About this exercise - Print the lines that run from the line with "(k = ARP_TABLE_SIZE" to the line with "oldest_keep; [exact H|done|lia|lia]]", keeping both end lines, exactly as they appear in the entries below, and nothing else.

Task inputs -
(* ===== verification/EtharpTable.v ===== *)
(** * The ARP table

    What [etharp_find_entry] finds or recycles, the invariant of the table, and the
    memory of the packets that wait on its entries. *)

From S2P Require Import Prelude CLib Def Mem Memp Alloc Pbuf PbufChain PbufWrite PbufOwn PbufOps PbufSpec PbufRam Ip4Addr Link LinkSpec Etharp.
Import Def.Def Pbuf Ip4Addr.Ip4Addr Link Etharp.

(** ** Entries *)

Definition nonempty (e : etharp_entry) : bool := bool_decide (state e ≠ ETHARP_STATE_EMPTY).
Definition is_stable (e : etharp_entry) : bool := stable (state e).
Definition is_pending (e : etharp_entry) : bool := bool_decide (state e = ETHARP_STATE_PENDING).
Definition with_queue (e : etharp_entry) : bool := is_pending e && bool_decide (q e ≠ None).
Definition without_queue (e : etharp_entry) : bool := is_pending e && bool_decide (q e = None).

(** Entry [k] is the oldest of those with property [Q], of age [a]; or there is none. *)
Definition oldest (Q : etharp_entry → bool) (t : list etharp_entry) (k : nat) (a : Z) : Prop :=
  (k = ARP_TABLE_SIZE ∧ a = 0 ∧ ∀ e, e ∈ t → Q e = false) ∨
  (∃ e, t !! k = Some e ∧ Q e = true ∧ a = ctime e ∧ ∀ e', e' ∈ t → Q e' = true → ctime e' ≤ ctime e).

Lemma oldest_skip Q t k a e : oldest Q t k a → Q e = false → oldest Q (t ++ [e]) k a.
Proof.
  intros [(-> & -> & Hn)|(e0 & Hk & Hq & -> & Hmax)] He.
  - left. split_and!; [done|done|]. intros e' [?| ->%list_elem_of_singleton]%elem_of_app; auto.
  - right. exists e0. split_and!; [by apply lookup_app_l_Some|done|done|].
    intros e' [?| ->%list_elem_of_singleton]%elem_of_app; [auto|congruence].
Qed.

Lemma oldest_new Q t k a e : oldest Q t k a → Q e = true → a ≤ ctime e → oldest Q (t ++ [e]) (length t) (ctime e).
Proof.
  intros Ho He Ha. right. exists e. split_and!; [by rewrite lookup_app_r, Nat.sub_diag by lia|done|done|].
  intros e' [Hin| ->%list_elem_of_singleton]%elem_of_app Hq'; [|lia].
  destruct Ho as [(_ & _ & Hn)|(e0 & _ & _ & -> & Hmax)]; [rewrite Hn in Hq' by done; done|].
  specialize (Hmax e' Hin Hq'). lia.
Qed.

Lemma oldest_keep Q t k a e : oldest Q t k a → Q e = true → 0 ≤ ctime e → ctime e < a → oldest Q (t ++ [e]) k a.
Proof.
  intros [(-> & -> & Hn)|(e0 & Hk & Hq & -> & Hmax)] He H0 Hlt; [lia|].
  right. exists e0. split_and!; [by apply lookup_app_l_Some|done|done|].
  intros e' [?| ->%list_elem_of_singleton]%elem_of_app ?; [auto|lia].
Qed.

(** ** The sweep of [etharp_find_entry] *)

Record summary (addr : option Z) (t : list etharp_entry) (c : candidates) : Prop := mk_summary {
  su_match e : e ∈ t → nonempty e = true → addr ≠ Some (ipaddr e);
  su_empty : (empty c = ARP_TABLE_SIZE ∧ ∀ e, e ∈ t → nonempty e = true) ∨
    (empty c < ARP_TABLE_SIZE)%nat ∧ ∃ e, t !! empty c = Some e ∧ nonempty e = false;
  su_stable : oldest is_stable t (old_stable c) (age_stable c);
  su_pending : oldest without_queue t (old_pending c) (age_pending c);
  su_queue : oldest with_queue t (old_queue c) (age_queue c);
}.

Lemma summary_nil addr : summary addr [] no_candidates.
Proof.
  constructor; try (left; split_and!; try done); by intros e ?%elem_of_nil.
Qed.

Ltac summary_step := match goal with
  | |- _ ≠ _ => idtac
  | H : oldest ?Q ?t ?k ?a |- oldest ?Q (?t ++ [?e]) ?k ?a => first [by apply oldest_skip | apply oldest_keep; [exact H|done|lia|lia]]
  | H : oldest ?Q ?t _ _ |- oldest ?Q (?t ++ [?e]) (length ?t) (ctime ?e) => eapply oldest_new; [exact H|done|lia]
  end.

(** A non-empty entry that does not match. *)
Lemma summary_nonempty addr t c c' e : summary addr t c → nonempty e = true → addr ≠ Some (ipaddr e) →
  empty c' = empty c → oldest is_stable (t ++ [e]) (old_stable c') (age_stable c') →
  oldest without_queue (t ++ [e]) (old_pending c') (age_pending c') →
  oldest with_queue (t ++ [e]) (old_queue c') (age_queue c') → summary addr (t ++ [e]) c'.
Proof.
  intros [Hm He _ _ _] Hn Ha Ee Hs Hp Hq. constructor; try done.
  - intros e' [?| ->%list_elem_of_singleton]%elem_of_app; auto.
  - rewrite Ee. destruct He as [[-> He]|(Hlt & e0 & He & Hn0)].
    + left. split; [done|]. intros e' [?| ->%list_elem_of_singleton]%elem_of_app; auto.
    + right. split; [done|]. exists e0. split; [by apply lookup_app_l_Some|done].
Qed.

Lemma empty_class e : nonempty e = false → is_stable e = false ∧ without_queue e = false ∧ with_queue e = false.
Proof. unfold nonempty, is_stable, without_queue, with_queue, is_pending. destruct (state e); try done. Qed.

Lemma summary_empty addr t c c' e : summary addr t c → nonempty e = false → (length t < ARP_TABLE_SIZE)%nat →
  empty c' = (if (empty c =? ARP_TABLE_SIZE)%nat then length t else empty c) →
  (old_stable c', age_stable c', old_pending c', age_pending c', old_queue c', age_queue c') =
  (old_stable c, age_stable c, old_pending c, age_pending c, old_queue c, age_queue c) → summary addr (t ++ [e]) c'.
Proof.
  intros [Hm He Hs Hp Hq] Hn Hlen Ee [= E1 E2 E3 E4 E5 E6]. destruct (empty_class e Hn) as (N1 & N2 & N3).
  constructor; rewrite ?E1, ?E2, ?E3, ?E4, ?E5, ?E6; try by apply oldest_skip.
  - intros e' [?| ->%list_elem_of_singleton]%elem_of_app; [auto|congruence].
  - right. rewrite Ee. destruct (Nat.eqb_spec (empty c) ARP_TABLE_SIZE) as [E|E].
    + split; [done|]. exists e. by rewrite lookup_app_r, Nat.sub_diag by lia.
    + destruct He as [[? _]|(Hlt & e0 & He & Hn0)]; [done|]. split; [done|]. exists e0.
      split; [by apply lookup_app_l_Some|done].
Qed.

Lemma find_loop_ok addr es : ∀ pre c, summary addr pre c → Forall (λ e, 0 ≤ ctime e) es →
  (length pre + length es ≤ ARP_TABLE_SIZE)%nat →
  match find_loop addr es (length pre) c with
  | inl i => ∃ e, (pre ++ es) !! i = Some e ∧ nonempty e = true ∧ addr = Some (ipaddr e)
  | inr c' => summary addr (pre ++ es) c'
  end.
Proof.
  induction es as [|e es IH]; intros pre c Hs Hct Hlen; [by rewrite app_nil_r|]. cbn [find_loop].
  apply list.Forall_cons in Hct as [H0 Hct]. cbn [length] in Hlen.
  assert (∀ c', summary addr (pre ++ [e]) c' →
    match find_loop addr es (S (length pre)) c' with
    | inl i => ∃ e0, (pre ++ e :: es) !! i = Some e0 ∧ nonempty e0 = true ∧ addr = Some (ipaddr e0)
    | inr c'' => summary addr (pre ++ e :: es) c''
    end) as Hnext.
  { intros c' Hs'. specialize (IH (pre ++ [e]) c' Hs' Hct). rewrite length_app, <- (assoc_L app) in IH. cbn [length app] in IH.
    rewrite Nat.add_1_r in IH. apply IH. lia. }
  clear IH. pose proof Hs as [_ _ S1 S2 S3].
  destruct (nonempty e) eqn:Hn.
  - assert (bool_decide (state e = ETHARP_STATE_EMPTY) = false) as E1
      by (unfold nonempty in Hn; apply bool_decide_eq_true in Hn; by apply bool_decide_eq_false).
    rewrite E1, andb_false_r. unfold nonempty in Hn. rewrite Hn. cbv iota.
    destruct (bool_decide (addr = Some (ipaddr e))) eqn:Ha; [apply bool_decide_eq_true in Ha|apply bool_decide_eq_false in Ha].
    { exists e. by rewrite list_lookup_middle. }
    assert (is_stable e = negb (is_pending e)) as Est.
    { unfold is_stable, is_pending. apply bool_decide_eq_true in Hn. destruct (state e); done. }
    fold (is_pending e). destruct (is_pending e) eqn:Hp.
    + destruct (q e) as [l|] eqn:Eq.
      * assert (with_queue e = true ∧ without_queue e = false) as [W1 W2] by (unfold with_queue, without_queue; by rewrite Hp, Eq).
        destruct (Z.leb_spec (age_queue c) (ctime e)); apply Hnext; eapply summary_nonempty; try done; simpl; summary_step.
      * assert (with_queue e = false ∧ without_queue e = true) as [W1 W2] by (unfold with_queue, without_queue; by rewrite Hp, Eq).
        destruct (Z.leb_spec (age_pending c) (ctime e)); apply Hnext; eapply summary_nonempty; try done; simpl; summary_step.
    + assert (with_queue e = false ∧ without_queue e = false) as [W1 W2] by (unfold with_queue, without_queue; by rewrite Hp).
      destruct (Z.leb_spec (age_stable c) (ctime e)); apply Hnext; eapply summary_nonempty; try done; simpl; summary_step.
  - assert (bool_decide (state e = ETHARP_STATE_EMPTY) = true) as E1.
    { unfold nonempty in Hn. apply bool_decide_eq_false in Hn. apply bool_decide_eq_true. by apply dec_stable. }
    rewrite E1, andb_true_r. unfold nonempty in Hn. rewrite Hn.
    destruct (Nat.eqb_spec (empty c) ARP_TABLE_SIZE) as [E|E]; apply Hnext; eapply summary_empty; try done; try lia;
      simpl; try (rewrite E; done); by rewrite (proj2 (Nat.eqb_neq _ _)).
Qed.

Answer section -
  (k = ARP_TABLE_SIZE ∧ a = 0 ∧ ∀ e, e ∈ t → Q e = false) ∨
  (∃ e, t !! k = Some e ∧ Q e = true ∧ a = ctime e ∧ ∀ e', e' ∈ t → Q e' = true → ctime e' ≤ ctime e).

Lemma oldest_skip Q t k a e : oldest Q t k a → Q e = false → oldest Q (t ++ [e]) k a.
Proof.
  intros [(-> & -> & Hn)|(e0 & Hk & Hq & -> & Hmax)] He.
  - left. split_and!; [done|done|]. intros e' [?| ->%list_elem_of_singleton]%elem_of_app; auto.
  - right. exists e0. split_and!; [by apply lookup_app_l_Some|done|done|].
    intros e' [?| ->%list_elem_of_singleton]%elem_of_app; [auto|congruence].
Qed.

Lemma oldest_new Q t k a e : oldest Q t k a → Q e = true → a ≤ ctime e → oldest Q (t ++ [e]) (length t) (ctime e).
Proof.
  intros Ho He Ha. right. exists e. split_and!; [by rewrite lookup_app_r, Nat.sub_diag by lia|done|done|].
  intros e' [Hin| ->%list_elem_of_singleton]%elem_of_app Hq'; [|lia].
  destruct Ho as [(_ & _ & Hn)|(e0 & _ & _ & -> & Hmax)]; [rewrite Hn in Hq' by done; done|].
  specialize (Hmax e' Hin Hq'). lia.
Qed.

Lemma oldest_keep Q t k a e : oldest Q t k a → Q e = true → 0 ≤ ctime e → ctime e < a → oldest Q (t ++ [e]) k a.
Proof.
  intros [(-> & -> & Hn)|(e0 & Hk & Hq & -> & Hmax)] He H0 Hlt; [lia|].
  right. exists e0. split_and!; [by apply lookup_app_l_Some|done|done|].
  intros e' [?| ->%list_elem_of_singleton]%elem_of_app ?; [auto|lia].
Qed.

(** ** The sweep of [etharp_find_entry] *)

Record summary (addr : option Z) (t : list etharp_entry) (c : candidates) : Prop := mk_summary {
  su_match e : e ∈ t → nonempty e = true → addr ≠ Some (ipaddr e);
  su_empty : (empty c = ARP_TABLE_SIZE ∧ ∀ e, e ∈ t → nonempty e = true) ∨
    (empty c < ARP_TABLE_SIZE)%nat ∧ ∃ e, t !! empty c = Some e ∧ nonempty e = false;
  su_stable : oldest is_stable t (old_stable c) (age_stable c);
  su_pending : oldest without_queue t (old_pending c) (age_pending c);
  su_queue : oldest with_queue t (old_queue c) (age_queue c);
}.

Lemma summary_nil addr : summary addr [] no_candidates.
Proof.
  constructor; try (left; split_and!; try done); by intros e ?%elem_of_nil.
Qed.

Ltac summary_step := match goal with
  | |- _ ≠ _ => idtac
  | H : oldest ?Q ?t ?k ?a |- oldest ?Q (?t ++ [?e]) ?k ?a => first [by apply oldest_skip | apply oldest_keep; [exact H|done|lia|lia]]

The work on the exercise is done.